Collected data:
════

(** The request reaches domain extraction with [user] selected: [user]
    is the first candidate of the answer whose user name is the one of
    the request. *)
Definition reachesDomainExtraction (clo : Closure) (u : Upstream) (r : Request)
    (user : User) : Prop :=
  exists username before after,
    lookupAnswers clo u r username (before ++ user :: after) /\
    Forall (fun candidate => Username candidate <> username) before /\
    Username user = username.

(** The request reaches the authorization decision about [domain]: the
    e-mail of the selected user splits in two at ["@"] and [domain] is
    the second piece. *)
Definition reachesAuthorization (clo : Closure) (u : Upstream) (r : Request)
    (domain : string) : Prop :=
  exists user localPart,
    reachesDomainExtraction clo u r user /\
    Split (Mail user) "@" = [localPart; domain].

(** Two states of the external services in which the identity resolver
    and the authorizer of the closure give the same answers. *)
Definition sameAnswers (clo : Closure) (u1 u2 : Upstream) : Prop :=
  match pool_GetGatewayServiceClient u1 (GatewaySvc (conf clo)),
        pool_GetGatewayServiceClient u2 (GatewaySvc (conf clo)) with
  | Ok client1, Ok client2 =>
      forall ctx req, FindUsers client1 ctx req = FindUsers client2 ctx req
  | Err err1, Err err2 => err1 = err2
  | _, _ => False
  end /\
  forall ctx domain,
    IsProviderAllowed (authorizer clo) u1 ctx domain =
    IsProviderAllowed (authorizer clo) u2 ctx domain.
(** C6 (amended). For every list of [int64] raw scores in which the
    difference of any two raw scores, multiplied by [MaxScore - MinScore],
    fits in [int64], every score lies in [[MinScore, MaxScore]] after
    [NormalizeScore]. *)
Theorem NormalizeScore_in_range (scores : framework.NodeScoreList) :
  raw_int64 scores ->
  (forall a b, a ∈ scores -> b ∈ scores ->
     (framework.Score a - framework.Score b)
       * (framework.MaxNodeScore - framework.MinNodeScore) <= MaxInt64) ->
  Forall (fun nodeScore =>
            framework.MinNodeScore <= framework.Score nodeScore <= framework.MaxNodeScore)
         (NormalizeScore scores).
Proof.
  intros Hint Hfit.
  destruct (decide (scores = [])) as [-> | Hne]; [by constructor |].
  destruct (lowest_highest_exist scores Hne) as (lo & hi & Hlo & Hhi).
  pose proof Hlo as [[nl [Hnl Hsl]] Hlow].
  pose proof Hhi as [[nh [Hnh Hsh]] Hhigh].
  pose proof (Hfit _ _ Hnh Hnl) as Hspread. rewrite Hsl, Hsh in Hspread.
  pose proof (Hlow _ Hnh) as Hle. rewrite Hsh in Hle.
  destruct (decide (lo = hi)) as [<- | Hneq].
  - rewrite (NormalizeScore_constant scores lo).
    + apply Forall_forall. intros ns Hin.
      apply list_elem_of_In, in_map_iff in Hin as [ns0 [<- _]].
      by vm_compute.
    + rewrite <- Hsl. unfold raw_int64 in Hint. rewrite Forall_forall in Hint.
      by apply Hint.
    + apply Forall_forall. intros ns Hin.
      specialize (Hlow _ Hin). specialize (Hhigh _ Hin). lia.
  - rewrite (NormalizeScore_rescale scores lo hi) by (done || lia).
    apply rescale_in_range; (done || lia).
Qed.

════

**WHAT IS REQUIRED:** Scan the records above for the string "Hlow", then copy each line where it turns up.

**SOLVED PROBLEM:**
  pose proof Hlo as [[nl [Hnl Hsl]] Hlow].
  pose proof (Hlow _ Hnh) as Hle. rewrite Hsh in Hle.
      specialize (Hlow _ Hin). specialize (Hhigh _ Hin). lia.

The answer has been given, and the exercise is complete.